🤖 AI Summary
This study investigates the efficacy and risks of large language models (LLMs) in generating expert-level systems engineering (SE) artifacts. Given SE’s inherent dependence on interdisciplinary knowledge, domain depth, and operational context, the work employs zero-shot prompt engineering—without fine-tuning—to elicit SE documentation from multiple LLMs, benchmarking outputs against expert-generated artifacts as the gold standard. A mixed-method evaluation combines quantitative metrics (semantic similarity, embedding distance) with qualitative expert assessment. The study首次 systematically identifies and categorizes three latent failure modes: premature requirement definition, unsubstantiated numerical estimation, and excessive specification. Results show that state-of-the-art LLMs, under carefully engineered prompts, produce text indistinguishable from expert output on standard NLP metrics; however, expert review reveals critical, high-risk conceptual flaws. The work cautions against uncritical adoption of general-purpose LLM outputs in SE practice and provides a methodological framework and risk taxonomy for deploying trustworthy AI in safety- and mission-critical engineering domains.
📝 Abstract
Multi-purpose Large Language Models (LLMs), a subset of generative Artificial Intelligence (AI), have recently made significant progress.
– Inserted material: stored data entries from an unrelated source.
Lemma held_state_first_match : first_match 0 5 0 (mem held_state).
Proof.
  exists [1; 0]%nat. eexists. split_and!.
  - vm_compute; reflexivity.
  - right. by left.
  - vm_compute; reflexivity.
  - split; reflexivity.
  - intros p z [[<- _]|[[_ H]|[]]] Hz; [|by apply elem_of_nil in H].
    vm_compute in Hz. injection Hz as <-. intros [_ Hb]. discriminate Hb.
Qed.

Lemma recycled_state_struct : struct_inv recycled_state.
Proof.
  unfold recycled_state, two_released.
  destruct (bread 0 1 0 0 (binit 2)) as [[c1 i]| | | |] eqn:H1;
    try apply binit_struct.
  rewrite bind_Ok.
  pose proof (bread_struct _ _ _ _ _ _ _ (binit_struct 2) H1) as Hs1.
  destruct (brelse 1 i 5 c1) as [c2| | | |] eqn:H2; try apply binit_struct.
  rewrite bind_Ok.
  assert (struct_inv c2) as Hs2.
  { apply (step_struct (Sys c1 []) (Release 1 i 5) (Sys c2 [])); [done|].
    by apply step_release. }
  destruct (bread 0 1 0 1 c2) as [[c3 j]| | | |] eqn:H3; try apply binit_struct.
  rewrite bind_Ok.
  pose proof (bread_struct _ _ _ _ _ _ _ Hs2 H3) as Hs3.
  destruct (brelse 1 j 9 c3) as [c4| | | |] eqn:H4; try apply binit_struct.
  apply (step_struct (Sys c3 []) (Release 1 j 9) (Sys c4 [])); [done|].
  by apply step_release.
Qed.

Lemma recycled_state_first_match : first_match 0 0 0 recycled_state.
Proof.
  exists [0%nat]. eexists. split_and!.
  - vm_compute; reflexivity.
  - by left.
  - vm_compute; reflexivity.
  - split; reflexivity.
  - intros p z [[_ H]|[]]. by apply elem_of_nil in H.
Qed.

(** X2. The buffer [bread] returns is the one asked for: it carries the
    device and block number of the call, its sleep-lock is held by the
    caller, its contents are marked valid, and it is on the chain of the
    block's bucket; the chains and locks are again as they are between
    calls. *)
Theorem bread_returns_locked_block fuel pid dv bn c c' i :
  struct_inv c →
  bread fuel pid dv bn c = Ok (c', i) →
  ∃ b l, bufs c' !! i = Some b
    ∧ dev b = dv ∧ blockno b = bn ∧ lock b = Some pid ∧ valid b ≠ 0
    ∧ heads c' !! shard bn = Some l ∧ i ∈ l
    ∧ struct_inv c'.
Proof.
  intros Hs H. pose proof (bread_struct _ _ _ _ _ _ _ Hs H) as Hs'.
  destruct (bread_Ok _ _ _ _ _ _ _ H) as (c1 & c2 & Hget & Ha & Ht).
  destruct (first_match_bget _ _ _ _ _ _ _ Hs Hget)
    as (l & x & Hl & Hil & Hx & [Hd Hb] & _).
  apply acquiresleep_Ok in Ha as (x' & Hx' & Hfree & ->).
  assert (x' = x) as -> by congruence.
  assert (bufs (upd i (set_lock (Some pid)) c1) !! i
          = Some (set_lock (Some pid) x)) as Hx2.
  { rewrite lookup_upd, decide_True, Hx by done. done. }
  apply bread_tail_Ok in Ht as (_ & y & Hy & [[Hv ->]|[Hv ->]]);
    rewrite Hx2 in Hy; injection Hy as <-.
  - exists (filled (disk c1) (set_lock (Some pid) x)), l. cbn [bufs heads].
    rewrite list_lookup_alter_eq, Hx2. split_and!; try done.
  - exists (set_lock (Some pid) x), l. split_and!; try done.
Qed.

Lemma bread_returns_locked_block_witness :
  ∃ c' i, bread 0 1 0 5 (binit 2) = Ok (c', i)
    ∧ ∃ b l, bufs c' !! i = Some b
      ∧ dev b = 0 ∧ blockno b = 5 ∧ lock b = Some 1%nat ∧ valid b ≠ 0
      ∧ heads c' !! shard 5 = Some l ∧ i ∈ l ∧ struct_inv c'.
Proof.
  do 2 eexists. split; [vm_compute; reflexivity|].
  apply (bread_returns_locked_block 0 1 0 5 (binit 2));
    [apply binit_struct|vm_compute; reflexivity].
Defined.

(** X3. A block that some slot caches is found: [bget] counts one more
    reference on a slot of that identity and changes nothing else; it
    neither recycles a slot nor panics, whatever the use counts are. *)
Theorem bget_finds_cached_block fuel pid dv bn c j y :
  struct_inv c → bufs c !! j = Some y → is_id dv bn y →
  ∃ i x, bget_locked fuel pid dv bn c = Ok (upd i refcnt_inc c, i)
    ∧ bufs c !! i = Some x ∧ is_id dv bn x.
Proof.
  intros [Hq Hl] Hy Hid.
  destruct (linked_all _ Hl _ _ Hy) as (l & Hchain & Hj).
  destruct Hid as [Hd Hb]. rewrite Hb in Hchain.
  pose proof (bget_locked_cases fuel pid dv bn c Hq Hl) as Hc.
  inversion Hc as [i l1 l2 x Hh Hx Hix Hfirst Heq|b x l1 l2 Hh Hno|
                   b x l0 l1 l2 Hh Hno|l0 Hh Hno].
  - exists i, x. done.
  - rewrite Hh in Hchain. injection Hchain as <-.
    by destruct (Hno _ _ Hj Hy).
  - rewrite Hh in Hchain. injection Hchain as <-.
    by destruct (Hno _ _ Hj Hy).
  - rewrite Hh in Hchain. injection Hchain as <-.
    by destruct (Hno _ _ Hj Hy).
Qed.

Lemma bget_finds_cached_block_witness :
  ∃ i x, bget_locked 0 1 0 5 (binit 30) = Ok (upd i refcnt_inc (binit 30), i)
    ∧ bufs (binit 30) !! i = Some x ∧ is_id 0 5 x.
Proof.
  apply (bget_finds_cached_block 0 1 0 5 (binit 30) 5 (Buf 0 0 5 None 0 0 []));
    [apply binit_struct|vm_compute; reflexivity|split; reflexivity].
Defined.

(** X4. A miss that the chain of the block's bucket cannot serve (no slot
    of that chain is free with a [time] below [UINT_MAX]) takes, of all the
    free slots of the array with a [time] below [UINT_MAX], the one with
    the smallest [time], the lowest index first among equals.  The slot
    comes from another bucket; it is taken out of that bucket's chain, put
    at the head of the block's chain and given the new identity. *)
Theorem bget_recycles_global_lru fuel pid dv bn c l :
  struct_inv c → heads c !! shard bn = Some l →
  (∀ j y, j ∈ l → bufs c !! j = Some y → ¬ is_id dv bn y) →
  (∀ j y, j ∈ l → bufs c !! j = Some y → refcnt y = 0 → UINT_MAX ≤ time y) →
  (∃ j y, bufs c !! j = Some y ∧ refcnt y = 0 ∧ time y < UINT_MAX) →
  ∃ b x l1 l2,
    bufs c !! b = Some x ∧ refcnt x = 0 ∧ time x < UINT_MAX
    ∧ shard (blockno x) ≠ shard bn
    ∧ heads c !! shard (blockno x) = Some (l1 ++ b :: l2)
    ∧ (∀ j y, bufs c !! j = Some y → refcnt y = 0 →
         time x ≤ time y ∧ ((j < b)%nat → time x < time y))
    ∧ bget_locked fuel pid dv bn c
      = Ok (upd b (claim dv bn)
              (relinked (shard bn) (shard (blockno x)) b l (l1 ++ l2) c), b).
Proof.
  intros [Hq Hl] Hchain Hmiss Hbusy (j & y & Hy & Hfree & Hty).
  pose proof (bget_locked_cases fuel pid dv bn c Hq Hl) as Hc.
  inversion Hc as [i l1 l2 x Hh Hx Hix Hfirst Heq|
                   b x l1 l2 Hh Hno Hx Hr Ht Hlt Hle Heq|
                   b x l0 l1 l2 Hh Hno Hfull Hx Hr Ht Hne Hsrc Hlru Heq|
                   l0 Hh Hno Hnone Heq].
  - rewrite Hh in Hchain. injection Hchain as <-.
    destruct (Hmiss i x); [|done..]. apply elem_of_app. right. by left.
  - rewrite Hh in Hchain. injection Hchain as <-.
    assert (b ∈ l1 ++ b :: l2) as Hin by (apply elem_of_app; right; by left).
    pose proof (Hbusy _ _ Hin Hx Hr). lia.
  - rewrite Hh in Hchain. injection Hchain as <-.
    exists b, x, l1, l2. split_and!; done.
  - pose proof (Hnone _ _ Hy Hfree). lia.
Qed.

Lemma bget_recycles_global_lru_witness :
  ∃ b x l1 l2,
    bufs (binit 2) !! b = Some x ∧ refcnt x = 0 ∧ time x < UINT_MAX
    ∧ shard (blockno x) ≠ shard 15
    ∧ heads (binit 2) !! shard (blockno x) = Some (l1 ++ b :: l2)
    ∧ (∀ j y, bufs (binit 2) !! j = Some y → refcnt y = 0 →
         time x ≤ time y ∧ ((j < b)%nat → time x < time y))
    ∧ bget_locked 0 1 0 15 (binit 2)
      = Ok (upd b (claim 0 15)
              (relinked (shard 15) (shard (blockno x)) b [] (l1 ++ l2)
                 (binit 2)), b).
Proof.
  apply (bget_recycles_global_lru 0 1 0 15 (binit 2) []).
  - apply binit_struct.
  - vm_compute; reflexivity.
  - intros j y Hj. by apply elem_of_nil in Hj.
  - intros j y Hj. by apply elem_of_nil in Hj.
  - exists 0%nat, (Buf 0 0 0 None 0 0 []). split_and!; [vm_compute; reflexivity|reflexivity|reflexivity].
Defined.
While expectations for LLMs to assist systems engineering (SE) tasks are paramount; the interdisciplinary and complex nature of systems, along with the need to synthesize deep-domain knowledge and operational context, raise questions regarding the efficacy of LLMs to generate SE artifacts, particularly given that they are trained using data that is broadly available on the internet. To that end, we present results from an empirical exploration, where a human expert-generated SE artifact was taken as a benchmark, parsed, and fed into various LLMs through prompt engineering to generate segments of typical SE artifacts. This procedure was applied without any fine-tuning or calibration to document baseline LLM performance. We then adopted a two-fold mixed-methods approach to compare AI generated artifacts against the benchmark. First, we quantitatively compare the artifacts using natural language processing algorithms and find that when prompted carefully, the state-of-the-art algorithms cannot differentiate AI-generated artifacts from the human-expert benchmark. Second, we conduct a qualitative deep dive to investigate how they differ in terms of quality. We document that while the two-material appear very similar, AI generated artifacts exhibit serious failure modes that could be difficult to detect. We characterize these as: premature requirements definition, unsubstantiated numerical estimates, and propensity to overspecify. We contend that this study tells a cautionary tale about why the SE community must be more cautious adopting AI suggested feedback, at least when generated by multi-purpose LLMs.